From the records below, please repeat exactly the line that has "trace r = [CallBuild] /\", the line that has "- exists nl, h'. split; [reflexivity|].", and every line between them, and nothing else.

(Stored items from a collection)
________________
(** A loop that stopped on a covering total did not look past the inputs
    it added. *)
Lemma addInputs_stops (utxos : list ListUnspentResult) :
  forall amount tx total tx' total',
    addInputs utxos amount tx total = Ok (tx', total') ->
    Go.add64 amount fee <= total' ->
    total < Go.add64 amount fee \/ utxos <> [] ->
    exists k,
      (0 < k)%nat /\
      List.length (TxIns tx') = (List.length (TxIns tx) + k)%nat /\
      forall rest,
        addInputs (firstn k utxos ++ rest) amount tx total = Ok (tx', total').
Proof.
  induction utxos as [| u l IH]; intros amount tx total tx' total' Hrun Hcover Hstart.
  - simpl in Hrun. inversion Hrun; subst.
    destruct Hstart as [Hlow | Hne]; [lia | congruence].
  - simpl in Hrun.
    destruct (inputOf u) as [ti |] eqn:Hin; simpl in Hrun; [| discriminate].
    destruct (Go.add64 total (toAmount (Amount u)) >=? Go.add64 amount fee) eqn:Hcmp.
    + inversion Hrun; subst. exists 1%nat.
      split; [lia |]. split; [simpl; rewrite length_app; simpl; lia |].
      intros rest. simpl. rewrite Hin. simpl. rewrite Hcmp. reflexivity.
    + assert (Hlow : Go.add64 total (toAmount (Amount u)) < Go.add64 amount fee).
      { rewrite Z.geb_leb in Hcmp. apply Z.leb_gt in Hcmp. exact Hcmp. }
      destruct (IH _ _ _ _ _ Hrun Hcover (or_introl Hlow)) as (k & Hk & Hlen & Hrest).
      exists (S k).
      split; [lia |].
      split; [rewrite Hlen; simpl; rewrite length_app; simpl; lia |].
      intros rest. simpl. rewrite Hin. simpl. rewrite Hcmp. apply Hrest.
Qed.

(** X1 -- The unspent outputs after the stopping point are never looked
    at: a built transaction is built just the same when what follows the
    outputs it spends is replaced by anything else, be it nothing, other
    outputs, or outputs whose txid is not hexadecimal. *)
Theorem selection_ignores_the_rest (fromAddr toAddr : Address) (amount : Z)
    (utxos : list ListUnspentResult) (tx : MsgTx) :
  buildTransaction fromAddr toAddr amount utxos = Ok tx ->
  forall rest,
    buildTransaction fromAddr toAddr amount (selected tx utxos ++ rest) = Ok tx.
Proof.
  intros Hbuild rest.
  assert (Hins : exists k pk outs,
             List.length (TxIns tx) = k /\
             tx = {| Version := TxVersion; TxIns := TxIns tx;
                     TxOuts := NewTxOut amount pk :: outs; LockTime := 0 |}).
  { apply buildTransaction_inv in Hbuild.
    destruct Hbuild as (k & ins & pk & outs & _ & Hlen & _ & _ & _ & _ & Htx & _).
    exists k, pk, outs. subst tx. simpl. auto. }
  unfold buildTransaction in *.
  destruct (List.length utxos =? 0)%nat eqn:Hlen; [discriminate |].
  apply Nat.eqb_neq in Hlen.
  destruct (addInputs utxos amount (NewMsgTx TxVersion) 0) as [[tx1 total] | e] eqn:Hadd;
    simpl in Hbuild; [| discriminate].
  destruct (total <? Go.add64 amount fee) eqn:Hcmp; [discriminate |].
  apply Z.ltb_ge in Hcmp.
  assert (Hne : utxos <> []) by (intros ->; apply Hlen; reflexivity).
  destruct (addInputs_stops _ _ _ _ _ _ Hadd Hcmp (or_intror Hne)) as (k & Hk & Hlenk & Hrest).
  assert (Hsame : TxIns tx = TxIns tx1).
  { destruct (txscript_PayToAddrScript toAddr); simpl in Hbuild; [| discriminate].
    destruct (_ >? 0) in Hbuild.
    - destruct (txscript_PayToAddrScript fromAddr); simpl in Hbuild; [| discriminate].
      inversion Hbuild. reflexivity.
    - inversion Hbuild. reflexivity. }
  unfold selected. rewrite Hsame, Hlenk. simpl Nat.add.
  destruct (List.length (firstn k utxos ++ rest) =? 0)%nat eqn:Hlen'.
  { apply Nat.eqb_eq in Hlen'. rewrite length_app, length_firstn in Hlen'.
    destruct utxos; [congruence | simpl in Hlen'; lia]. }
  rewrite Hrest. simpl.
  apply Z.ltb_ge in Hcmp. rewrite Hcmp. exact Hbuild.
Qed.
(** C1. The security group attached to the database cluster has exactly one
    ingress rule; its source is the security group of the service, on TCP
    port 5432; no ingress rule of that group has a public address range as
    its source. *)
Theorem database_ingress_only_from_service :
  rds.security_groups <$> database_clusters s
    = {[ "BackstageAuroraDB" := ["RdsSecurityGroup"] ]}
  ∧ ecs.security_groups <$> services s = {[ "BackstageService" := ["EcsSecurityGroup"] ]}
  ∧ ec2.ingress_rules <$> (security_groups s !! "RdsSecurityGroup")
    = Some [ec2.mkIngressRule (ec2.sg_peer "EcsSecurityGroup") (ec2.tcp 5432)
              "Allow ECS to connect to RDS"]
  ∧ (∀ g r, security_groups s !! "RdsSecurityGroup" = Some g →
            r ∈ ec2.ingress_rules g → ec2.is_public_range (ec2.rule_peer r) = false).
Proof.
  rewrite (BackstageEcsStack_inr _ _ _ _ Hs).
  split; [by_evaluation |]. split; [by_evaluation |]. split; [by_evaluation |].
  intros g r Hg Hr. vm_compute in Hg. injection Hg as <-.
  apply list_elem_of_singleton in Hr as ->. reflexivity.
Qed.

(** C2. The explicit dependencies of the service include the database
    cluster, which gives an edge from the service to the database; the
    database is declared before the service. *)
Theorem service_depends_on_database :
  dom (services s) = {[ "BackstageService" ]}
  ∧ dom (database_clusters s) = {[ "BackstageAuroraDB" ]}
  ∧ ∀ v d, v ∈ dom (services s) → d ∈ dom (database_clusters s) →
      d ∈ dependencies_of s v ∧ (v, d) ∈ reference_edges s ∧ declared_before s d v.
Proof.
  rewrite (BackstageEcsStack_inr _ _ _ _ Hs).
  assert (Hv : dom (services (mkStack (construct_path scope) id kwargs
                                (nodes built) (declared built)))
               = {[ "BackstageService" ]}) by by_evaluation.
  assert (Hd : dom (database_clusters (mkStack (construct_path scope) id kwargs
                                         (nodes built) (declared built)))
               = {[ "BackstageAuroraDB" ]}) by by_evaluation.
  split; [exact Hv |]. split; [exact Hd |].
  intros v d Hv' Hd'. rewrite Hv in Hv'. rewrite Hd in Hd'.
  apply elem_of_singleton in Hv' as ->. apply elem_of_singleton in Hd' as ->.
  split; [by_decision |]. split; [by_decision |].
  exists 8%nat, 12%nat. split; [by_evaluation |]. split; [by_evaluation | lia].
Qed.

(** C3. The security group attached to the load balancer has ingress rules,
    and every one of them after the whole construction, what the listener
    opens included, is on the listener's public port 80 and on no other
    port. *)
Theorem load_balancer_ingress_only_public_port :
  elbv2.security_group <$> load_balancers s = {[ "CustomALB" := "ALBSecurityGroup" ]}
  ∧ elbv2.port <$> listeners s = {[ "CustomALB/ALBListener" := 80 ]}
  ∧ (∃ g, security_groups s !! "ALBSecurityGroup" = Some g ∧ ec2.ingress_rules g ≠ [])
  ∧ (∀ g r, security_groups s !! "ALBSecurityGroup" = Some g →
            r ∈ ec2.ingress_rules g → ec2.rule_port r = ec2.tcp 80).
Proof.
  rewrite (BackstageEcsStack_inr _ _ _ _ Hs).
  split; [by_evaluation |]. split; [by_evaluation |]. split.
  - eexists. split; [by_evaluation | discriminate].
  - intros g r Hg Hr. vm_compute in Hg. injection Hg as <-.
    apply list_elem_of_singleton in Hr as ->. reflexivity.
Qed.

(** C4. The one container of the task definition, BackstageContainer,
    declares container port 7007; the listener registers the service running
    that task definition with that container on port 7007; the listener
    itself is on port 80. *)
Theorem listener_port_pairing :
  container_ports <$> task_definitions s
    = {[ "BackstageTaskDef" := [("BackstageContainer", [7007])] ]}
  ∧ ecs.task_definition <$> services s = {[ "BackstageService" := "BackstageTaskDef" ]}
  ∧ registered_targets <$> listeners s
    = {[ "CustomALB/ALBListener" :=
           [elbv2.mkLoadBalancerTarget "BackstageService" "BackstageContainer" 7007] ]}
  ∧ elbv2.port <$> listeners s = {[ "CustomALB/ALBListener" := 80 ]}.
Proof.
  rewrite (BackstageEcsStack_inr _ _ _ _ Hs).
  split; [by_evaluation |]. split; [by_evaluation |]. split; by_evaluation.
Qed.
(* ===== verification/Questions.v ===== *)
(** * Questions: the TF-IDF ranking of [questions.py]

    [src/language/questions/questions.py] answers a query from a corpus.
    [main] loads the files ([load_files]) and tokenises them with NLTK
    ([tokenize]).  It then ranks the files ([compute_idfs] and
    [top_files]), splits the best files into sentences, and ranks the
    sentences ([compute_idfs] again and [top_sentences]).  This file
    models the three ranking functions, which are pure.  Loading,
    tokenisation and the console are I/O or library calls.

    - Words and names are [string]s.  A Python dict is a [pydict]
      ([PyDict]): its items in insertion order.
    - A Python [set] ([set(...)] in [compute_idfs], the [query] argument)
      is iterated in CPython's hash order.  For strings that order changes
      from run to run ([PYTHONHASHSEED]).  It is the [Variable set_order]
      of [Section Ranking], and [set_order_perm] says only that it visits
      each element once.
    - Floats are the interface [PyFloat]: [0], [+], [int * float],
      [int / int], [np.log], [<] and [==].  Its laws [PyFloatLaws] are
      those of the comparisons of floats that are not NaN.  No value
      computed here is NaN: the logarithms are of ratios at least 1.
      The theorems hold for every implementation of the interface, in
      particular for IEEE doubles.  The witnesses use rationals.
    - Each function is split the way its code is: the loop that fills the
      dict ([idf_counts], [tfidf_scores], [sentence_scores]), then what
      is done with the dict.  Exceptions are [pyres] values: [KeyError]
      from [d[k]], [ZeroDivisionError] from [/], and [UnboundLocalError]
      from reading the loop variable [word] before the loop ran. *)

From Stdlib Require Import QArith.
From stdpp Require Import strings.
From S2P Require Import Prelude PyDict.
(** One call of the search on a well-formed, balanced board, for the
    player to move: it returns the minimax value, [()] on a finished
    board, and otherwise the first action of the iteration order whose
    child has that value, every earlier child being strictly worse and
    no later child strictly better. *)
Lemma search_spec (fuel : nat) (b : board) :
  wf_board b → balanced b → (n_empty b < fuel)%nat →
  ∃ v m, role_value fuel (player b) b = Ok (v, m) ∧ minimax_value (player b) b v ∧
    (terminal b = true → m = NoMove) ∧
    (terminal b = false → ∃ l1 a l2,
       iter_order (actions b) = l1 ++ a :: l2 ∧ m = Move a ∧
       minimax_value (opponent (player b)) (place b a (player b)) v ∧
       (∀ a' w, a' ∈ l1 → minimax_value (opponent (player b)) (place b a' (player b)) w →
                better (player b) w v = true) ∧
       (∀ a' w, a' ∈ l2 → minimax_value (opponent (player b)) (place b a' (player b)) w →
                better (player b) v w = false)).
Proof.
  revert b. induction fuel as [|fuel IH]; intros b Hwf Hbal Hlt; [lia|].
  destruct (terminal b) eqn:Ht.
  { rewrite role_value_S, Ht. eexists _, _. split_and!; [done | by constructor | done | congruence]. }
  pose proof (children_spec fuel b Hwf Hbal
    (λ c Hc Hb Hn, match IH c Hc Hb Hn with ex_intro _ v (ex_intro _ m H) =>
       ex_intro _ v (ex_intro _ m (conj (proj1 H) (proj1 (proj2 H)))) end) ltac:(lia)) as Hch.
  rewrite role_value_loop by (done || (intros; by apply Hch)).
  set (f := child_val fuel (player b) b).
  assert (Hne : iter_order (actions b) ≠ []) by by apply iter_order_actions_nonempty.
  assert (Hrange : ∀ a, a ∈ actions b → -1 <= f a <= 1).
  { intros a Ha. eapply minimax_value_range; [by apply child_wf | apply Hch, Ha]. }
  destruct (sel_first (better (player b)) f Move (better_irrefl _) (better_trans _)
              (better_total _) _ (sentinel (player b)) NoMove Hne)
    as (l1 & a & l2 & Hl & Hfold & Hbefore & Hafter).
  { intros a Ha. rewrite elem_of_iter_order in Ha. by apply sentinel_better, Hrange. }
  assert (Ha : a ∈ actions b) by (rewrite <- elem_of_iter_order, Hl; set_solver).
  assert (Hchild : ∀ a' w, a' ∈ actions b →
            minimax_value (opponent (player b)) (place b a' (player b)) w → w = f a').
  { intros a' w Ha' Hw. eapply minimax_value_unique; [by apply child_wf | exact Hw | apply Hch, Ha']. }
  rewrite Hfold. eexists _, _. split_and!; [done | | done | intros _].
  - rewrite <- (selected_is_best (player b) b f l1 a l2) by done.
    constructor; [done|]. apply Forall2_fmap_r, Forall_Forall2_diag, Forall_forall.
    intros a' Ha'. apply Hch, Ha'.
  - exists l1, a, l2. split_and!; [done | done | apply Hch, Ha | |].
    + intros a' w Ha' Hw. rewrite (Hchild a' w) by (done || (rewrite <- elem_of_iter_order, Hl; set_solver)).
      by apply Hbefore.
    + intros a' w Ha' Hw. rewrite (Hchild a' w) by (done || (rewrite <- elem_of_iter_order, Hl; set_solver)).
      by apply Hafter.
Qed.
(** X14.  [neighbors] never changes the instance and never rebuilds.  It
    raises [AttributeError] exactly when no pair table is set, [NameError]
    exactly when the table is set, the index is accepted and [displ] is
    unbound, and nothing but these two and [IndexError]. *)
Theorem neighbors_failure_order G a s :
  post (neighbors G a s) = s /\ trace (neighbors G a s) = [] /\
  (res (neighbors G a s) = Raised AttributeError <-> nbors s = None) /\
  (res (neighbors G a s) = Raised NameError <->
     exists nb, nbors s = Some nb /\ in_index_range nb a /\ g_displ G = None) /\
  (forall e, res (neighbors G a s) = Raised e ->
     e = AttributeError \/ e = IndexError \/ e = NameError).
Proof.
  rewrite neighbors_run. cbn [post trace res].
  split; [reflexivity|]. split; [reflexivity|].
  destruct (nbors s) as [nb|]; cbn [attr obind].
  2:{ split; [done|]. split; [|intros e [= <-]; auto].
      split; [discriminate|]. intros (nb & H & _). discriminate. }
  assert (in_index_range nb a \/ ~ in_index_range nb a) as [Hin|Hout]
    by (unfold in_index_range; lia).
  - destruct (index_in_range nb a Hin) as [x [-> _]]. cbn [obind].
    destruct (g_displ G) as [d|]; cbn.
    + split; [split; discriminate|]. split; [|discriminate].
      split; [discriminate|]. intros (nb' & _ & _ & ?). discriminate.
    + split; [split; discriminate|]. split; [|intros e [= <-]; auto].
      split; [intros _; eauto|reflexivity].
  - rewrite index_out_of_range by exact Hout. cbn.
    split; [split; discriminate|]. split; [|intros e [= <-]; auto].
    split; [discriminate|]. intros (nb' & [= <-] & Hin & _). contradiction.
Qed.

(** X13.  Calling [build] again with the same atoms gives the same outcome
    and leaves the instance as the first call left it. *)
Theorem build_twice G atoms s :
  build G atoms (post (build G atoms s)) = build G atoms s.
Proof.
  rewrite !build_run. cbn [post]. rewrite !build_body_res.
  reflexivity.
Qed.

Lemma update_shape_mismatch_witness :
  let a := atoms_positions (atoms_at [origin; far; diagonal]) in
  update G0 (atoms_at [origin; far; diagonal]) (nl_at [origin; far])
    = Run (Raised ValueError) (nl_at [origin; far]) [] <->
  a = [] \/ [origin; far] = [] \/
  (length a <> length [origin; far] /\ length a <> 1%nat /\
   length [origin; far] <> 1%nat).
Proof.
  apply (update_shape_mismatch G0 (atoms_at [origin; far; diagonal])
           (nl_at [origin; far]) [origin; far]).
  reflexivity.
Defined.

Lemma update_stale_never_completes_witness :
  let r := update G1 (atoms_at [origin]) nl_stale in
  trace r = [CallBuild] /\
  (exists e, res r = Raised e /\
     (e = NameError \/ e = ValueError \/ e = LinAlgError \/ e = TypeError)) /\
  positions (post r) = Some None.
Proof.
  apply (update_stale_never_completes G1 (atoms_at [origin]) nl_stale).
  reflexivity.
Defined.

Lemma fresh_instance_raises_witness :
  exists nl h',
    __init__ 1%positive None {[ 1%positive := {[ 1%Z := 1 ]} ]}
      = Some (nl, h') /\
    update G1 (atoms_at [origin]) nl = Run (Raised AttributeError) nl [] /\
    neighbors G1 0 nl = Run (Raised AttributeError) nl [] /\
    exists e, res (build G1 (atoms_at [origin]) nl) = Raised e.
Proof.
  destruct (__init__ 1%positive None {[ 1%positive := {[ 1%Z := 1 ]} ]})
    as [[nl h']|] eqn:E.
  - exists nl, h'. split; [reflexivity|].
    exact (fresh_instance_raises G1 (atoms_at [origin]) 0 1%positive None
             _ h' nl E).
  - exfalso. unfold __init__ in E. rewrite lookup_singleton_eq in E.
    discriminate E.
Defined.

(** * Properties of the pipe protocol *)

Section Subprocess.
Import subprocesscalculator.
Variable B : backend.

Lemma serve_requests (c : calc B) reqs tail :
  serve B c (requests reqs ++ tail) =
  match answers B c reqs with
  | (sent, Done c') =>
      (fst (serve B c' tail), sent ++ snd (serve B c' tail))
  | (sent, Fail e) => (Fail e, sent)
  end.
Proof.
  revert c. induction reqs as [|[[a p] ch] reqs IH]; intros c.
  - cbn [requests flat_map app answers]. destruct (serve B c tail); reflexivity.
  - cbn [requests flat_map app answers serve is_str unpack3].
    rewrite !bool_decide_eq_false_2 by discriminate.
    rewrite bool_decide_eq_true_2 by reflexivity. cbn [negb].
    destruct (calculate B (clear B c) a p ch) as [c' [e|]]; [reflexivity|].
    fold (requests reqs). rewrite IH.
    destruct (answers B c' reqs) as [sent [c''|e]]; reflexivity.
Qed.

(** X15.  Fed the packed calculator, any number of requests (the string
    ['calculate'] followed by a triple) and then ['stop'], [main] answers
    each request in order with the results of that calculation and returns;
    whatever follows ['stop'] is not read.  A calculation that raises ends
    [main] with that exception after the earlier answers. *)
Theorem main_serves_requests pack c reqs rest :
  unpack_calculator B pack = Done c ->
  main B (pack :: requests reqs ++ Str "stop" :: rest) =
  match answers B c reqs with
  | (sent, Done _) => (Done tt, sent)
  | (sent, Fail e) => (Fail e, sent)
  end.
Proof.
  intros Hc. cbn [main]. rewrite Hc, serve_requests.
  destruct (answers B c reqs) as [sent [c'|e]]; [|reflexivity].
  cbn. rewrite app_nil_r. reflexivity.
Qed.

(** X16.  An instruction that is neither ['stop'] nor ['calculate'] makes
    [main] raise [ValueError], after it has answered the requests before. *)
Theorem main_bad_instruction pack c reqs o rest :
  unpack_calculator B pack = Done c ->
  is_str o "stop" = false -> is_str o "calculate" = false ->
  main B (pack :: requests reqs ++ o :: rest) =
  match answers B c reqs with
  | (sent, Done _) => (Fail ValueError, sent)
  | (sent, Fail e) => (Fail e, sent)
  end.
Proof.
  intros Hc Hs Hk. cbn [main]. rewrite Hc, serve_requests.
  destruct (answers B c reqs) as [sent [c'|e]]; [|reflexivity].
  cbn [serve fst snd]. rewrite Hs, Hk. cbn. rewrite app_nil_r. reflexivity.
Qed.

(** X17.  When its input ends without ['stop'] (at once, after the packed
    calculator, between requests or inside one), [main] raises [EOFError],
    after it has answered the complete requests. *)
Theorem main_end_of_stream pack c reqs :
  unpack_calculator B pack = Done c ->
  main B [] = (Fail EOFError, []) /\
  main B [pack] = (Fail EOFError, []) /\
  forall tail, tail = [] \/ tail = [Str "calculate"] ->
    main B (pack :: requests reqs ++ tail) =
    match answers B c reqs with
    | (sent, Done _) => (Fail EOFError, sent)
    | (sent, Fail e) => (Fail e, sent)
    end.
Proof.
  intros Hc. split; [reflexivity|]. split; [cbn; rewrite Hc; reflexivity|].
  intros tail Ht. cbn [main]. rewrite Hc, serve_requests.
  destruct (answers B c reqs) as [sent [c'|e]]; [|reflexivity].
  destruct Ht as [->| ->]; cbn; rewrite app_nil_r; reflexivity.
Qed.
________________
◆ FINISHED EXERCISE ◆
  trace r = [CallBuild] /\
  (exists e, res r = Raised e /\
     (e = NameError \/ e = ValueError \/ e = LinAlgError \/ e = TypeError)) /\
  positions (post r) = Some None.
Proof.
  apply (update_stale_never_completes G1 (atoms_at [origin]) nl_stale).
  reflexivity.
Defined.

Lemma fresh_instance_raises_witness :
  exists nl h',
    __init__ 1%positive None {[ 1%positive := {[ 1%Z := 1 ]} ]}
      = Some (nl, h') /\
    update G1 (atoms_at [origin]) nl = Run (Raised AttributeError) nl [] /\
    neighbors G1 0 nl = Run (Raised AttributeError) nl [] /\
    exists e, res (build G1 (atoms_at [origin]) nl) = Raised e.
Proof.
  destruct (__init__ 1%positive None {[ 1%positive := {[ 1%Z := 1 ]} ]})
    as [[nl h']|] eqn:E.
  - exists nl, h'. split; [reflexivity|].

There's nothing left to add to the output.